**Provided data**
──────
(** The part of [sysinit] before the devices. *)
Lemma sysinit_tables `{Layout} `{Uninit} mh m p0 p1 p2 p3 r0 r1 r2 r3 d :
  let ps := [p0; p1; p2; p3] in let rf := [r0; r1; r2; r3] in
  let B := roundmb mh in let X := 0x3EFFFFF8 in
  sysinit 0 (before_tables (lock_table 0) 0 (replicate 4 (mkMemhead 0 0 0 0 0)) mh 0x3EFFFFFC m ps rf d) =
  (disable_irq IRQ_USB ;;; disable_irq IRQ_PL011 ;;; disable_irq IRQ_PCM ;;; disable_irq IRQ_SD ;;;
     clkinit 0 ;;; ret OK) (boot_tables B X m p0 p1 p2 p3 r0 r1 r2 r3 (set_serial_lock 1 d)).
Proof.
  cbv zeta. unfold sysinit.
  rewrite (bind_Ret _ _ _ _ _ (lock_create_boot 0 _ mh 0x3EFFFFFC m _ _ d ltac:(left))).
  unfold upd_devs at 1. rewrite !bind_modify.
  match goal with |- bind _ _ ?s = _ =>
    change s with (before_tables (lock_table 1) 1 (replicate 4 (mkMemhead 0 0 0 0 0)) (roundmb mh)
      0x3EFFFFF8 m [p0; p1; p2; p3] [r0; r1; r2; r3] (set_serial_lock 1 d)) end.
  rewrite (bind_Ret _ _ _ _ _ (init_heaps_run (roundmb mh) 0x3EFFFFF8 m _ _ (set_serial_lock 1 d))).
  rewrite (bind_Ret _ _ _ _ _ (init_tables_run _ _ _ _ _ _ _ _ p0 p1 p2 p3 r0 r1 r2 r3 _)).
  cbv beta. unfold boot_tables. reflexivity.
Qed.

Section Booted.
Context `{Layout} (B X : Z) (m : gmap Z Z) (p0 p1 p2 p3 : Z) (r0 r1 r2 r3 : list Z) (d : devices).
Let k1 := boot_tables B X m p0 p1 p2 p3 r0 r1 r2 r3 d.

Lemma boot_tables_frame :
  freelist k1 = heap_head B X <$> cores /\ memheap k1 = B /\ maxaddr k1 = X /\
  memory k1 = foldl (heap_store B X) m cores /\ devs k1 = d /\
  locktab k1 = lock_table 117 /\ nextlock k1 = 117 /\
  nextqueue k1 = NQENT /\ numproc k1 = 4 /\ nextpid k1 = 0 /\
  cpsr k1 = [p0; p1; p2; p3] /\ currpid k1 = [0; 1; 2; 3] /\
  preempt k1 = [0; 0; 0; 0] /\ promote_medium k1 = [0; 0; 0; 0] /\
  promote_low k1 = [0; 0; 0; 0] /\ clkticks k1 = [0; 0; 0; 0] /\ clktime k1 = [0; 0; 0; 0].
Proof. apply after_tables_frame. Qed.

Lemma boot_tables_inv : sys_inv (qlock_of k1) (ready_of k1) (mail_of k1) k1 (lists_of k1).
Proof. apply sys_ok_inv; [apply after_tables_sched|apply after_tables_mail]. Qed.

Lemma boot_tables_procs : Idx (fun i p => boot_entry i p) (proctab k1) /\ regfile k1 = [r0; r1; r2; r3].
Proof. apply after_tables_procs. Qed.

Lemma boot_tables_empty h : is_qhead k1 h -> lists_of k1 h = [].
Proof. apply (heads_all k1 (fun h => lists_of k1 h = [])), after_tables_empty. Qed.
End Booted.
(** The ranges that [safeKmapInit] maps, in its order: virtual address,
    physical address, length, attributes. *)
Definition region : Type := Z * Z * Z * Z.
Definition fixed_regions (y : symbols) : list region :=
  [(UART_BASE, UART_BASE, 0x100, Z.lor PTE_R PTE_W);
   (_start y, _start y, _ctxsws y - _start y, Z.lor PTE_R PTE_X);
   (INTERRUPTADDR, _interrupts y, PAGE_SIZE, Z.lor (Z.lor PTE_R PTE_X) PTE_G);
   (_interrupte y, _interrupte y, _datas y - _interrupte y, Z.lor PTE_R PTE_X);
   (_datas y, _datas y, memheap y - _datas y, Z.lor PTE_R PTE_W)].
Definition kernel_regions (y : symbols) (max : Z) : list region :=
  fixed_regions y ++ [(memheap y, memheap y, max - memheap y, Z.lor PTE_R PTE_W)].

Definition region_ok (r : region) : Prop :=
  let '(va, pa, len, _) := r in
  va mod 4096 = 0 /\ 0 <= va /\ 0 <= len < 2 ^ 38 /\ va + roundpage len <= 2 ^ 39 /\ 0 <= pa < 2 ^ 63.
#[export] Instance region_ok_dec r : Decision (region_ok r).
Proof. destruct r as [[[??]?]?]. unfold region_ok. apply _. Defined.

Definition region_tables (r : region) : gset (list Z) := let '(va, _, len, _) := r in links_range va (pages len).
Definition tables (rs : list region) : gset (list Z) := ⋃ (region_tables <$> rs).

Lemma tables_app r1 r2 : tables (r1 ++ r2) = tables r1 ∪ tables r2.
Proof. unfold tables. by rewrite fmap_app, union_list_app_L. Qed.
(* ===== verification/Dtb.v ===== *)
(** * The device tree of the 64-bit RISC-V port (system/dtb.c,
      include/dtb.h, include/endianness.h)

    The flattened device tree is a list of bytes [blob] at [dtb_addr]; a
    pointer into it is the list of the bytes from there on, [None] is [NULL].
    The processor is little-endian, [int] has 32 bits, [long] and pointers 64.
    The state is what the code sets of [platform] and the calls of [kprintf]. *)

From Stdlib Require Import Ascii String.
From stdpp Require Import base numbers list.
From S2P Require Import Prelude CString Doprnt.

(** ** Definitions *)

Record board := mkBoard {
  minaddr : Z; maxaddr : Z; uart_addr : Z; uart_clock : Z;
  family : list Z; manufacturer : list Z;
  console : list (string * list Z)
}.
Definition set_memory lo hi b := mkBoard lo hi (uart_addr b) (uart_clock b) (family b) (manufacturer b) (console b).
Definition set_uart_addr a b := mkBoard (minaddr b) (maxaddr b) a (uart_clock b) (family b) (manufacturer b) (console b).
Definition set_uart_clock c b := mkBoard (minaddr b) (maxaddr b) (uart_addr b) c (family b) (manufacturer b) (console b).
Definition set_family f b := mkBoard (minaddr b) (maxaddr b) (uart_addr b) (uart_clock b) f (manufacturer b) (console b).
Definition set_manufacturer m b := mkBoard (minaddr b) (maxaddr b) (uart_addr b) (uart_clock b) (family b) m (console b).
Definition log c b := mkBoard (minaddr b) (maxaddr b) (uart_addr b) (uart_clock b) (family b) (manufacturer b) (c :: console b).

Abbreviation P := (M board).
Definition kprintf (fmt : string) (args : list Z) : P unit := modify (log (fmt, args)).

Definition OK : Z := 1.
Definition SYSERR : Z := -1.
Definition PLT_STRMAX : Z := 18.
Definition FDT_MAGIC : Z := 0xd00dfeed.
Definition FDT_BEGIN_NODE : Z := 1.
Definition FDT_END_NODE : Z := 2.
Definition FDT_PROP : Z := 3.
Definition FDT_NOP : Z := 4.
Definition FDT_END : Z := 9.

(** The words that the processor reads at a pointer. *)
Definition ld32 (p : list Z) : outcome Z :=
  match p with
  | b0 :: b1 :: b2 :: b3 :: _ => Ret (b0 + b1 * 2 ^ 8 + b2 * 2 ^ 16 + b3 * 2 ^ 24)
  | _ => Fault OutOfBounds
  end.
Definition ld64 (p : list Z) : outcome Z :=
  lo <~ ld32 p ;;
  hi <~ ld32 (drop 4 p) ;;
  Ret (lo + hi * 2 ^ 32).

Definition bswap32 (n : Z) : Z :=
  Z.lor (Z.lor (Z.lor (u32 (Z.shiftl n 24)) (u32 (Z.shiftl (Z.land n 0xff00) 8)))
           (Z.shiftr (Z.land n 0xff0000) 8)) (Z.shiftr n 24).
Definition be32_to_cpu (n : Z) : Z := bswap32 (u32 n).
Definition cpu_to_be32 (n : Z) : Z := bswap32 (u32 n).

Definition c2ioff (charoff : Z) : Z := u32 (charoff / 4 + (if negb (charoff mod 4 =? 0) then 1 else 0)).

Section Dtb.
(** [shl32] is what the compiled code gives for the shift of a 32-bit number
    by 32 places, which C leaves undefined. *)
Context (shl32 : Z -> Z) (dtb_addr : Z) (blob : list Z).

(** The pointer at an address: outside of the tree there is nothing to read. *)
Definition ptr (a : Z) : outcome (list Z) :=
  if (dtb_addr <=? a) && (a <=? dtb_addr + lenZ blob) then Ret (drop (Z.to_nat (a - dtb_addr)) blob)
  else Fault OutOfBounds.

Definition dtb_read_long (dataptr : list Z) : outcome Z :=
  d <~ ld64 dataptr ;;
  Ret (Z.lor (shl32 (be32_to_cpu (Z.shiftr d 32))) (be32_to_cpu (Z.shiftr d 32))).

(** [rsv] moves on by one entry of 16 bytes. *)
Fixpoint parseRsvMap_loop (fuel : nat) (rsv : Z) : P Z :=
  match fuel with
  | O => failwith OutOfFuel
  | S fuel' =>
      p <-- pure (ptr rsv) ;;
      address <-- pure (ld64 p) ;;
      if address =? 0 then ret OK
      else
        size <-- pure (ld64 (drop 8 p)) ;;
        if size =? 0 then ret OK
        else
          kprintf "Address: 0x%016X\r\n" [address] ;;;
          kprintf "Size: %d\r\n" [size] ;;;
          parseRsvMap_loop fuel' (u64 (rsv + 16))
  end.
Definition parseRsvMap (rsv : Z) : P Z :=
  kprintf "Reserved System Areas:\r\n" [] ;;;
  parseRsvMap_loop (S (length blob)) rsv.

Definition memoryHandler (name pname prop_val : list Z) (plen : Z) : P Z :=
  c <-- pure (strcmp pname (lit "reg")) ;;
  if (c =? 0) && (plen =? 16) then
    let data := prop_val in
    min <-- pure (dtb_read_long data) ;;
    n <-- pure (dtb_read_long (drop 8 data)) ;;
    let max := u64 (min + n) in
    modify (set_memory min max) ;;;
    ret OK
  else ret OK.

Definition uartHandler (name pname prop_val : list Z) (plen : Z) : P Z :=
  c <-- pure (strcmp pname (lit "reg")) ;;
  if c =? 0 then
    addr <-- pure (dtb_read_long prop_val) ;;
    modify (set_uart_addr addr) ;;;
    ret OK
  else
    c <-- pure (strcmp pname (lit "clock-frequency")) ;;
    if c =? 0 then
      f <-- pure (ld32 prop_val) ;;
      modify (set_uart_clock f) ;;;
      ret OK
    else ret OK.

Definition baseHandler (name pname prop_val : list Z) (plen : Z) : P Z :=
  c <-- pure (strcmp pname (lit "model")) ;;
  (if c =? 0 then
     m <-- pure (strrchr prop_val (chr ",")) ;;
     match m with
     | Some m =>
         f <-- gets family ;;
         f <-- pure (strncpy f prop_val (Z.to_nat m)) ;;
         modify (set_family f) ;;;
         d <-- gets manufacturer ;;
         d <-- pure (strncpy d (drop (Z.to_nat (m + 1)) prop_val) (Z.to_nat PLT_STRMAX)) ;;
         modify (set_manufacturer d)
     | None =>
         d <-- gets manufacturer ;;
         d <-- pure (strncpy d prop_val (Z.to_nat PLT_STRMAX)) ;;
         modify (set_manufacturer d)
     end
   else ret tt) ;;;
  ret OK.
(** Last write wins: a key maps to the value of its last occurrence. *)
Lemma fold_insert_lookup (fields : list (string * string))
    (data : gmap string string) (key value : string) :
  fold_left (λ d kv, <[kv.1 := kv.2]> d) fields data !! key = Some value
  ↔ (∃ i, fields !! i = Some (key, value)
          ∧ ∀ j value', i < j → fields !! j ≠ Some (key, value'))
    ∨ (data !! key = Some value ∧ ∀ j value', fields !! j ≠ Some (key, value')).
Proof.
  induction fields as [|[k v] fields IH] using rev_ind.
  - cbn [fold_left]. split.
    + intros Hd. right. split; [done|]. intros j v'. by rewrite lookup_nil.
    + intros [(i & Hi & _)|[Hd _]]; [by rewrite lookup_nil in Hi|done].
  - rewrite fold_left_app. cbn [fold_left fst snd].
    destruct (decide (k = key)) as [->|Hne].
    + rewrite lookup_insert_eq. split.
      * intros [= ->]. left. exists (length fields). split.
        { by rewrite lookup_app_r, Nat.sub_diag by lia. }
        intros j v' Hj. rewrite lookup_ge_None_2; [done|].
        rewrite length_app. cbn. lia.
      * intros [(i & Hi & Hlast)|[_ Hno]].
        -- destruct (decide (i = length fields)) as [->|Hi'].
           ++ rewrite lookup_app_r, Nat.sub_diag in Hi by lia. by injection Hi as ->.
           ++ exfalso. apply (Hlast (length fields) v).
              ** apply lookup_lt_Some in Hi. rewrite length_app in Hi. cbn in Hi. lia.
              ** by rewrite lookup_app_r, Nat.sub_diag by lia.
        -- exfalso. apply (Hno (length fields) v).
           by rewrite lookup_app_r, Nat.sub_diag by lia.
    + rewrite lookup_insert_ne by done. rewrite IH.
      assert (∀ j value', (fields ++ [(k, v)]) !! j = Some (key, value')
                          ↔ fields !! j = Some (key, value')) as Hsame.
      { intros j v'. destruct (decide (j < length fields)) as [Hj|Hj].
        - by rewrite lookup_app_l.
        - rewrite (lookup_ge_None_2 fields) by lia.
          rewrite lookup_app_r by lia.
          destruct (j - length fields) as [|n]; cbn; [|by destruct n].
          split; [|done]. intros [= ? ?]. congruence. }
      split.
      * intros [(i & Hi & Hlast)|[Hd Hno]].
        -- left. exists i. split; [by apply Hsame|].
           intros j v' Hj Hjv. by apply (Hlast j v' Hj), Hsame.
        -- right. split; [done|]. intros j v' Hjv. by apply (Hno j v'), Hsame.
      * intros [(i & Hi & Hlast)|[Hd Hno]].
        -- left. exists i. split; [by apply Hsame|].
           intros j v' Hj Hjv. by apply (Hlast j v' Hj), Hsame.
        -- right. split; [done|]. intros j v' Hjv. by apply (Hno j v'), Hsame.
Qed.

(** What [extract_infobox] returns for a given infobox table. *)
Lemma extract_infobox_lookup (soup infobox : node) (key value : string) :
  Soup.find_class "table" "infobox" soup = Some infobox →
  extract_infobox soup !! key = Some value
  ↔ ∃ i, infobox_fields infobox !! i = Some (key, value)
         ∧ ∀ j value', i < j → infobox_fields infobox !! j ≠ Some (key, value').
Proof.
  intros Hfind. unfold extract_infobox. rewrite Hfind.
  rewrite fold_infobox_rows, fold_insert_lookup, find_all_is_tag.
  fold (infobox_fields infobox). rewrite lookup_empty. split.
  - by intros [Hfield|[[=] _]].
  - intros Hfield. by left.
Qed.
──────
**What you have to do**
Please give the number of lines in the entries above that hold "soup", with no other words.

**Answer**
3